The cyclooxygenase-eicosanoid pathway and stress-induced spatial learning deficits (#127)
Dietary polyunsaturated fatty acids (PUFA) are precursors to eicosanoids, there is some evidence to suggest that dietary ω-3 PUFA have beneficial effects relating to stress, mood disorders and memory performance1. We have recently demonstrated that the visuospatial cognitive deficits that occur with dietary ω-3 PUFA deficiency are mediated by the cyclooxygenase (COX)-eicosanoid pathway2. Here, we examined the effect of dietary ω-3 PUFA and COX inhibition on a novel model of stress induced memory impairment in the rat. In experiment 1, rats were placed on one of two semi-synthetic experimental diets six weeks prior to behavioural testing. Diets were either deficient in (DEF) or supplemented with (SUP) ω-3 PUFA. Groups underwent 15-minute forced-swim-stress (FS1) or no swim-stress (NS1). The following day animals were either tested in a Y-maze (Y2), to assess visuospatial memory performance, or for a second time (5-minutes) in the forced-swim apparatus (FS2), to assess learned helplessness. Therefore, in total there were six groups SUP-FS1/FS2, DEF-FS1/FS2, SUP-FS1/Y2, DEF-FS1/Y2, SUP-NS1/Y2 and DEF-NS1/Y2 (n=12/grp). Swim stress reduced spatial memory performance in the Y-maze (DEF-FS1/Y2), when compared with the unstressed group (DEF-NS1/Y2) for animals on a DEF diet. The SUP diet prevented the memory impairments associated with stress, SUP animals (SUP-FS1/FS2) also spent less time immobile in the forced swim test than the DEF group (DEF-FS1/FS2). In a second experiment animals on a DEF diet were treated with the COX-inhibitor (DEF-CI) or vehicle (DEF-V), DEF-CI animals led to improved spatial memory performance relative to DEF-V, in addition, CRF in the PVN of the DEF-CI group was reduced relative to the DEF-V group. In conclusion, similar to previous reports, our results demonstrate that ω-3 PUFA reduce learned helplessness in the rat3. The results presented establish that dietary ω-3 PUFA prevent stress induced memory impairment via inhibition of the cyclooxygenase (COX)-eicosanoid pathway.
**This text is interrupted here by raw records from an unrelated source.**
(** X21, the end of [_handle_forwarding]: if the script of the pump ends
    with a turn that always leaves the loop (the client has closed its
    end, a [recv] or [sendall] raised, the channel is closed), then
    whatever the earlier turns were, and also when the rule is stopped in
    between, the last two things done are closing the connection's socket
    and its channel, and the connection is no longer on the rule's
    list. *)
Theorem pump_ends_with_cleanup ops l c f conn rounds r :
  let st := run ops init in
  objs st !! l = Some f → conns st !! c = Some conn →
  (∀ st0, (pump_iteration l c r st0).1 = false) →
  let st' := _handle_forwarding l c (rounds ++ [r]) st in
  (∃ f', objs st' !! l = Some f' ∧ c ∉ f_connections f') ∧
  ∃ es, emitted st st'
        = es ++ [CloseSocket (c_socket conn); CloseChannel (c_channel conn)].
Proof.
  cbv zeta. intros Hl Hc Hfinal.
  destruct (handle_forwarding_finishes l c rounds r _ f conn Hfinal
              (run_known ops init init_known) Hl Hc)
    as (stk & fk & connk & es & -> & Hk & Hlk & Hck & <- & <- & He).
  unfold pump_finish. cbn. split.
  - rewrite lookup_alter_eq, Hlk. cbn. eexists. split; [done|]. cbn.
    apply list_remove_gone. by apply (Hk l fk).
  - exists es. unfold emitted, close_connections. cbn.
    rewrite Hck, He. cbn. by rewrite <- app_assoc, drop_app_length.
Qed.

(** X22, [SSHManager.stop_forwarding] never closes anything: whatever the
    dict and whether or not the cancel request goes through, all it does
    to the outside is that request and the stopped signal. Connections
    that [_forward_data] is serving are not its business: their sockets
    and channels stay open. *)
Theorem ssh_stop_closes_nothing c l st e :
  e ∈ SSHManager.emitted st (SSHManager.stop_forwarding c l st) →
  (∃ host port, e = CancelPortForward host port) ∨
  e = EmitForwardingStatus l false.
Proof.
  unfold SSHManager.emitted, SSHManager.stop_forwarding,
    SSHManager.drop_forwarding.
  repeat case_match; simplify_eq; cbn;
    rewrite <- ?app_assoc, ?drop_app_length, ?drop_all;
    cbn; intros He;
    repeat (apply elem_of_cons in He as [->|He]);
    try (by apply elem_of_nil in He); eauto.
Qed.

End ConnectionFacts.

(** The local rule in use, stopped: its one connection is closed. *)
Lemma stop_closes_every_connection_witness :
  CloseSocket 11%nat
  ∈ PortForwarder.emitted Scenarios.local_rule_in_use
      (PortForwarder.stop_forwarding "local:127.0.0.1:18000"
         Scenarios.local_rule_in_use).2.
Proof.
  destruct (stop_closes_every_connection
              [PortForwarder.Add "local" Scenarios.local_rule;
               PortForwarder.Start Scenarios.fair_weather
                 "local:127.0.0.1:18000";
               PortForwarder.Register 0%nat Scenarios.a_connection]
              "local:127.0.0.1:18000" 0%nat Scenarios.local_rule_dict
              eq_refl eq_refl eq_refl) as (_ & Hconns & _).
  destruct (Hconns 0%nat) as (conn & Hconn & Hs & _).
  - apply list_elem_of_In. left. reflexivity.
  - injection Hconn as <-. exact Hs.
Defined.

(** The remote rule of the scenarios, added and never started, when the
    server delivers a connection. *)
Lemma late_remote_connection_witness :
  PortForwarder.emitted
    (PortForwarder.run [PortForwarder.Add "remote" Scenarios.remote_rule]
       PortForwarder.init)
    (PortForwarder._handle_remote_connection (Some 21%nat) 200 0%nat 22%nat
       [Scenarios.hello_round]
       (PortForwarder.run [PortForwarder.Add "remote" Scenarios.remote_rule]
          PortForwarder.init))
  = [CloseSocket 21%nat; CloseChannel 22%nat].
Proof.
  destruct (late_remote_connection
              [PortForwarder.Add "remote" Scenarios.remote_rule] 0%nat
              (PortForwarder.new_forwarding_info "remote:0.0.0.0:8080"
                 "remote" Scenarios.remote_rule)
              21%nat 22%nat 200 [Scenarios.hello_round] eq_refl eq_refl)
    as ((_ & _ & He) & _).
  exact He.
Defined.

(** A client of the internal rule of the scenarios whose channel is
    refused. *)
Lemma internal_connection_outcomes_witness :
  PortForwarder._handle_internal_connection Socks.NoChannel 200 0%nat 21%nat
    [Scenarios.hello_round]
    (PortForwarder.run [PortForwarder.Add "internal" Scenarios.internal_rule]
       PortForwarder.init)
  = PortForwarder.emit [CloseSocket 21%nat]
      (PortForwarder.run
         [PortForwarder.Add "internal" Scenarios.internal_rule]
         PortForwarder.init).
Proof.
  apply (proj1 (internal_connection_outcomes
                  [PortForwarder.Add "internal" Scenarios.internal_rule]
                  0%nat
                  (PortForwarder.new_forwarding_info "internal:10.0.0.5:80"
                     "internal" Scenarios.internal_rule)
                  21%nat 200 [Scenarios.hello_round] eq_refl)).
  right. left. reflexivity.
Defined.

(** The connection of the local rule in use: hello each way, then the
    client closes. *)
Lemma pump_ends_with_cleanup_witness :
  ∃ es,
    PortForwarder.emitted Scenarios.local_rule_in_use
      (PortForwarder._handle_forwarding 0%nat 0%nat
         ([Scenarios.hello_round] ++ [Scenarios.eof_round])
         Scenarios.local_rule_in_use)
    = es ++ [CloseSocket 11%nat; CloseChannel 12%nat].
Proof.
  refine (proj2 (pump_ends_with_cleanup
                   [PortForwarder.Add "local" Scenarios.local_rule;
                    PortForwarder.Start Scenarios.fair_weather
                      "local:127.0.0.1:18000";
                    PortForwarder.Register 0%nat Scenarios.a_connection]
                   0%nat 0%nat Scenarios.local_rule_dict
                   Scenarios.a_connection [Scenarios.hello_round]
                   Scenarios.eof_round eq_refl eq_refl _)).
  intros st0. reflexivity.
Defined.

(** The remote forwarding of the scenarios, stopped: the cancel request is
    one of the two things done. *)
Lemma ssh_stop_closes_nothing_witness :
  (∃ host port, CancelPortForward "0.0.0.0" 8080
                = CancelPortForward host port) ∨
  CancelPortForward "0.0.0.0" 8080 = EmitForwardingStatus 0%nat false.
Proof.
  apply (ssh_stop_closes_nothing true 0%nat Scenarios.one_remote_forwarding).
  apply list_elem_of_In. vm_compute. left. reflexivity.
Defined.

(** * Stored secrets *)

Section CipherFacts.
Import Encryption.
Context `{F : Fernet}.

(** X23, [encrypt] and [decrypt] of encryption.py: a token that [encrypt]
    returns decrypts to the text it was made from, and it is empty exactly
    when the text is; [encrypt] returns for every text without a lone
    surrogate and raises for every text with one; [decrypt] of empty data
    is the empty text. *)
Theorem cipher_round_trip key r s :
  (∀ token, encrypt s key r = Some token →
     decrypt token key = s ∧ (token = [] ↔ s = [])) ∧
  (Utf8.encodable s → is_Some (encrypt s key r)) ∧
  (Exists (λ c, Utf8.is_surrogate c = true) s → encrypt s key r = None) ∧
  decrypt [] key = [].
Proof.
  split; [|split; [|split; [|done]]].
  - intros token. unfold encrypt, decrypt.
    destruct s as [|c s]; [by intros [= <-]|].
    destruct (Utf8.encode (c :: s)) as [bs|] eqn:Hbs; [|done]. cbn.
    intros [= <-].
    pose proof (fernet_token_nonempty key r bs) as Hne.
    destruct (fernet_encrypt key r bs) as [|t token] eqn:Het; [done|].
    rewrite <- Het, fernet_decrypt_encrypt, (decode_encode _ _ Hbs). cbn.
    split; [done|]. rewrite Het. split; intros; discriminate.
  - intros He. unfold encrypt. destruct s as [|c s]; [by eexists|].
    destruct (encode_encodable _ He) as [bs ->]. by eexists.
  - intros Hs. unfold encrypt. rewrite (encode_surrogate s Hs).
    destruct s; [by apply Exists_nil in Hs|done].
Qed.

(** X24, [ConfigManager._encrypt] and [_decrypt]: [_encrypt] computes
    what [encrypt_to_string] of encryption.py computes; what it returns
    decrypts to the text it was made from and is empty exactly when the
    text is; it returns for every text without a lone surrogate; and when
    Fernet refuses the empty token, [_decrypt] computes what
    [decrypt_from_string] computes, the empty text on every failure
    included. *)
Theorem stored_secret_round_trip key r s :
  ConfigManager._encrypt key r s = encrypt_to_string s key r ∧
  (∀ c, ConfigManager._encrypt key r s = Some c →
     ConfigManager._decrypt key c = s ∧ (c = [] ↔ s = [])) ∧
  (Utf8.encodable s → is_Some (ConfigManager._encrypt key r s)) ∧
  (fernet_decrypt key [] = None →
   ∀ c, ConfigManager._decrypt key c = decrypt_from_string c key).
Proof.
  assert (ConfigManager._encrypt key r s = encrypt_to_string s key r) as Hsame.
  { unfold ConfigManager._encrypt, encrypt_to_string, encrypt.
    destruct s as [|p s]; [done|].
    destruct (Utf8.encode (p :: s)) as [bs|]; [|done]. cbn.
    pose proof (fernet_token_nonempty key r bs).
    by destruct (fernet_encrypt key r bs). }
  split; [done|]. split; [|split].
  - intros c. unfold ConfigManager._encrypt, ConfigManager._decrypt.
    destruct s as [|p s]; [by intros [= <-]|].
    destruct (Utf8.encode (p :: s)) as [bs|] eqn:Hbs; [|done].
    pose proof (fernet_token_nonempty key r bs) as Hne.
    destruct (b64decode_b64encode (fernet_encrypt key r bs))
      as (c' & Hc' & Hd & Hiff).
    rewrite Hc'. intros [= <-].
    destruct c' as [|q c'].
    { destruct Hiff as [Hiff _]. by destruct (Hne (Hiff eq_refl)). }
    rewrite Hd, fernet_decrypt_encrypt, (decode_encode _ _ Hbs). cbn.
    split; [done|]. split; intros; discriminate.
  - intros He. rewrite Hsame. unfold encrypt_to_string, encrypt.
    destruct s as [|p s]; [by eexists|].
    destruct (encode_encodable _ He) as [bs ->]. cbn.
    pose proof (fernet_token_nonempty key r bs) as Hne.
    destruct (b64decode_b64encode (fernet_encrypt key r bs))
      as (c' & Hc' & _).
    destruct (fernet_encrypt key r bs); [done|]. rewrite Hc'. by eexists.
  - intros Hempty c. unfold ConfigManager._decrypt, decrypt_from_string, decrypt.
    destruct c as [|q c]; [done|].
    destruct (Base64.b64decode (q :: c)) as [[|t token]|]; [|done..].
    by rewrite Hempty.
Qed.
End CipherFacts.

(** * The dialogs and the main window *)

Section DialogFacts.
Import Gui.

(** X25, a connection dialog that closes as accepted: name, host and user
    of the dict it returns are not empty; [connect_ssh] on that dict calls
    [SSHManager.connect] with the texts of the boxes the authentication
    choice shows and the empty text for the others, and marks the dict
    connected exactly when a client comes back; with password
    authentication the password of the box is what is offered; with the
    key choices and a key file that does not exist, no key is offered
    (and with key only, no password either); with a key file that exists
    and parses, the key is offered and the password is not. *)
Theorem dialog_credentials e data w :
  accept w = true →
  let c := get_connection_data data w in
  let kwargs :=
    SSHManager.build_kwargs e (host c) (port c) (username c)
      (default "" (password c)) (default "" (key_path c))
      (default "" (passphrase c)) in
  let bare :=
    {| SSHManager.hostname := host_edit w; SSHManager.port := port_spin w;
       SSHManager.username := username_edit w; SSHManager.timeout := 10;
       SSHManager.pkey := None; SSHManager.password := None |} in
  let with_password :=
    {| SSHManager.hostname := host_edit w; SSHManager.port := port_spin w;
       SSHManager.username := username_edit w; SSHManager.timeout := 10;
       SSHManager.pkey := None;
       SSHManager.password := Some (password_edit w) |} in
  name c ≠ "" ∧ host c ≠ "" ∧ username c ≠ "" ∧
  (∀ st,
     let r :=
       SSHManager.connect e (host_edit w) (port_spin w) (username_edit w)
         (if (auth_combo w =? 0) || (auth_combo w =? 2)
          then password_edit w else "")
         (if (auth_combo w =? 1) || (auth_combo w =? 2)
          then key_path_edit w else "")
         (if (auth_combo w =? 1) || (auth_combo w =? 2)
          then passphrase_edit w else "") st in
     (connect_ssh e c st).2 = r.2 ∧
     client (connect_ssh e c st).1 = r.1 ∧
     connected (connect_ssh e c st).1 = bool_decide (is_Some r.1)) ∧
  (auth_combo w = 0 → kwargs = Some with_password) ∧
  (auth_combo w = 1 →
   SSHManager.path_exists e (key_path_edit w) = false →
   kwargs = Some bare) ∧
  (auth_combo w = 2 →
   SSHManager.path_exists e (key_path_edit w) = false →
   kwargs = Some with_password) ∧
  (auth_combo w = 1 ∨ auth_combo w = 2 →
   SSHManager.path_exists e (key_path_edit w) = true →
   ∀ kw, kwargs = Some kw →
     SSHManager.password kw = None ∧ is_Some (SSHManager.pkey kw)).
Proof.
  intros Hacc. cbv zeta. unfold accept in Hacc.
  destruct (String.eqb_spec (name_edit w) "") as [|Hname]; [done|].
  destruct (String.eqb_spec (host_edit w) "") as [|Hhost]; [done|].
  destruct (String.eqb_spec (username_edit w) "") as [|Huser]; [done|].
  split; [done|]. split; [done|]. split; [done|]. split.
  { intros st. unfold connect_ssh. cbn -[SSHManager.connect].
    destruct ((auth_combo w =? 0) || (auth_combo w =? 2));
      destruct ((auth_combo w =? 1) || (auth_combo w =? 2));
      cbn -[SSHManager.connect];
      match goal with
      | |- context [SSHManager.connect ?a ?b ?c ?d ?x ?y ?z ?t] =>
        by destruct (SSHManager.connect a b c d x y z t).1
      end. }
  unfold SSHManager.build_kwargs, SSHManager.nonempty. cbn.
  split; [|split; [|split]].
  - intros H0. rewrite H0 in *. cbn in *.
    destruct (String.eqb_spec (password_edit w) "") as [|Hpw]; [done|]. done.
  - intros H1 Hex. rewrite H1 in *. cbn in *. rewrite Hex.
    by rewrite andb_false_r.
  - intros H2 Hex. rewrite H2 in *. cbn in *. rewrite Hex.
    rewrite andb_false_r.
    destruct (String.eqb_spec (password_edit w) "") as [|Hpw]; [done|]. done.
  - intros H12 Hex kw.
    assert (String.eqb (key_path_edit w) "" = false) as Hkey.
    { destruct H12 as [H|H]; rewrite H in Hacc; cbn in Hacc;
        destruct (String.eqb (key_path_edit w) ""); try done.
      by destruct (String.eqb (password_edit w) ""). }
    assert ((auth_combo w =? 1) || (auth_combo w =? 2) = true) as ->.
    { destruct H12 as [-> | ->]; done. }
    cbn. rewrite Hkey, Hex. cbn.
    destruct (SSHManager.load_key _ _ _); [|done].
    intros [= <-]. cbn. split; [done|by eexists].
Qed.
- Ferraz AC, Delattre AM, Almendra RG, Sonagli M, Borges C, Araujo P, Andersen ML, Tufik S, Lima MM. Chronic ω-3 fatty acids supplementation promotes beneficial effects on anxiety, cognitive and depressive-like behaviors in rats subjected to a restraint stress protocol. Behav Brain Res. 2011; 219(1):116-22.
- Hafandi A, Begg DP, Premaratna SD, Sinclair AJ, Jois M, Weisinger RS. Dietary repletion with ω3 fatty acid or with COX inhibition reverses cognitive effects in F3 ω3 fatty-acid-deficient mice. Comp Med. 2014; 64(2):106-9.
- Carlezon WA Jr, Mague SD, Parow AM, Stoll AL, Cohen BM, Renshaw PF. Antidepressant-like effects of uridine and omega-3 fatty acids are potentiated by combined treatment in rats. Biol Psychiatry. 2005;57(4):343-50.